Answer
Wavelength: $4$ $\mu m$
Frequency: $7.5\times 10^{13}$ $Hz$
Work Step by Step
The relation between wavenumber $(\tilde v)$ and wavelength $(\lambda)$ is given by
$\tilde v=\frac{1}{\lambda}$ ...............$(1)$
And the relation between wavelength $(\lambda)$ and frequency $(v)$ is given by
$V=v\lambda$
or, $v=\frac{V}{\lambda}$ ...................$(2)$
where $V$ is the speed of the wave.
The wave number of a typical vibrational transition of a hydrocarbon is given
$\tilde v=2500$ $cm^{−1}$
Using eq. $1$, we find the corresponding wavelength:
$\lambda=\frac{1}{\tilde v}$
or, $\lambda=\frac{1}{2500}$ $cm$
or, $\lambda=4\times 10^{-4}$ $cm$
or, $\lambda=4\times 10^{-6}$ $m$
or, $\lambda=4$ $\mu m$
The wavelength $\lambda=4$ $\mu m$ corresponds to the wave in near-infrared region.

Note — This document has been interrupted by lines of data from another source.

(** * Speaker aggregation, prompt selection and request validation
      of the WhisperX transcribe-and-summarise pipeline

    A shallow embedding of

    - [app/utils/formatting.py] (the same two functions are in [TM.py]),
    - the aggregation pass of [TranscribeSummaryPipeline.process] and the
      speaker table of [print_results] ([app/services/pipeline.py], [TM.py]),
    - [MEETING_TYPES], [get_meeting_type_prompt] and
      [summarize_with_diarization] ([SummaryModel.py], whose text
      [app/services/summarizer.py] repeats),
    - the validation prologue of the [/api/transcribe-summarize] endpoint
      ([api.py]),
    - the documents [export_transcript_to_docx] and
      [export_summary_to_docx] put together ([app/utils/export.py]): a
      document is the list of the headings, paragraphs and tables added
      to it, a paragraph the list of its runs.

    Conventions of the embedding.

    - A Python [str] is a list of Unicode code points ([N]); literals are
      written as UTF-8 string literals and decoded by [u].
    - A Python [float] is finite and held as the rational number it
      stands for ([Q]); infinities and NaN are not modelled.  Floor
      division, remainder and product, as [format_time] and the speaker
      lines use them, round as binary64 arithmetic does ([round64]);
      the sums and differences of durations and the percentages are
      exact.
    - [int(s)] is the one of CPython 3.11, with its limit of 4300
      digits and the decimal digits of Unicode 14.
    - A Python [dict] is an association list in insertion order, with
      unique keys.
    - A computation that may raise is a value of [result]: [Ok v] or
      [Raise e]. *)

From Stdlib Require Import String Ascii ZArith NArith QArith Qround Qpower.
From Stdlib Require Import Qabs Bool.
From Stdlib Require Import Lia Lqa DecimalN Permutation Sorted Morphisms List.
Import ListNotations.

Set Implicit Arguments.

(* ================================================================= *)
(** ** The Python run time used by the sources                        *)
(* ================================================================= *)

Module Py.

(** *** Exceptions and the error monad *)

Definition char := N.
Definition str := list char.

(** [KeyError] carries the [repr] of the missing key and [IndexError]
    its message: [str(e)] returns them. *)
Inductive exn : Type :=
| ValueError
| KeyError (key_repr : str)
| IndexError (msg : str)
| TypeError
| ZeroDivisionError
| OSError.

Inductive result (A : Type) : Type :=
| Ok (a : A)
| Raise (e : exn).
Arguments Ok {A} a.
Arguments Raise {A} e.

Definition bind {A B : Type} (m : result A) (k : A -> result B) : result B :=
  match m with
  | Ok a => k a
  | Raise e => Raise e
  end.

Declare Scope py_scope.
Delimit Scope py_scope with py.
Notation "x <- m ;; k" := (bind m (fun x => k))
  (at level 61, m at next level, right associativity) : py_scope.

(** *** Strings *)

(** UTF-8 decoding of a literal (well-formed input only: literals of
    this file). *)
Fixpoint utf8_decode (bs : list N) : str :=
  match bs with
  | [] => []
  | b0 :: r0 =>
    if (b0 <? 128)%N then b0 :: utf8_decode r0
    else if (b0 <? 224)%N then
      match r0 with
      | b1 :: r1 => ((b0 - 192) * 64 + (b1 - 128))%N :: utf8_decode r1
      | _ => []
      end
    else if (b0 <? 240)%N then
      match r0 with
      | b1 :: b2 :: r2 =>
          ((b0 - 224) * 4096 + (b1 - 128) * 64 + (b2 - 128))%N
            :: utf8_decode r2
      | _ => []
      end
    else
      match r0 with
      | b1 :: b2 :: b3 :: r3 =>
          ((b0 - 240) * 262144 + (b1 - 128) * 4096
           + (b2 - 128) * 64 + (b3 - 128))%N :: utf8_decode r3
      | _ => []
      end
  end.

Definition u (s : string) : str :=
  utf8_decode (map N_of_ascii (list_ascii_of_string s)).

Definition str_eqb (a b : str) : bool :=
  if list_eq_dec N.eq_dec a b then true else false.

(** [str.isspace] on one code point: the characters Python treats as
    white space in [str.strip()], [str.split()] and [int()]. *)
Definition isspace (c : char) : bool :=
  ((9 <=? c) && (c <=? 13) || (28 <=? c) && (c <=? 32)
   || (c =? 133) || (c =? 160) || (c =? 5760)
   || (8192 <=? c) && (c <=? 8202)
   || (c =? 8232) || (c =? 8233) || (c =? 8239) || (c =? 8287)
   || (c =? 12288))%N.

Fixpoint lstrip (s : str) : str :=
  match s with
  | [] => []
  | c :: r => if isspace c then lstrip r else s
  end.

Definition rstrip (s : str) : str := rev (lstrip (rev s)).

(** [s.strip()] *)
Definition strip (s : str) : str := rstrip (lstrip s).

(** [s.split()]: the maximal runs of characters that are not white
    space. *)
Fixpoint split (s : str) : list str :=
  match s with
  | [] => []
  | x :: r =>
    if isspace x then split r
    else
      match r with
      | [] => [[x]]
      | y :: _ =>
        if isspace y then [x] :: split r
        else
          match split r with
          | p :: ps => (x :: p) :: ps
          | [] => [[x]]
          end
      end
  end.

(** [s.split(c)] for a separator of one character. *)
Fixpoint split_on (c : char) (s : str) : list str :=
  match s with
  | [] => [[]]
  | x :: r =>
    if (x =? c)%N then [] :: split_on c r
    else
      match split_on c r with
      | p :: ps => (x :: p) :: ps
      | [] => [[x]]
      end
  end.

(** [s.startswith(p)] *)
Fixpoint startswith (p s : str) : bool :=
  match p, s with
  | [], _ => true
  | _ :: _, [] => false
  | a :: p', b :: s' => (a =? b)%N && startswith p' s'
  end.

(** The line feed, ["\n"] in the sources. *)
Definition nl : str := [10%N].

The speed of near-infrared wave is equals to the speed of light in vacuum.
Thus, $V=3\times 10^{8}$ $m/s$
Now, using eq. $2$, we find the corresponding frequency:
$v=\frac{3\times 10^{8}}{4\times 10^{-6}}$
$v=7.5\times 10^{13}$ $Hz$
$\therefore$ The wavelength and frequency of a typical vibrational transition of a hydrocarbon are $4$ $\mu m$ and $7.5\times 10^{13}$ $Hz$ respectively.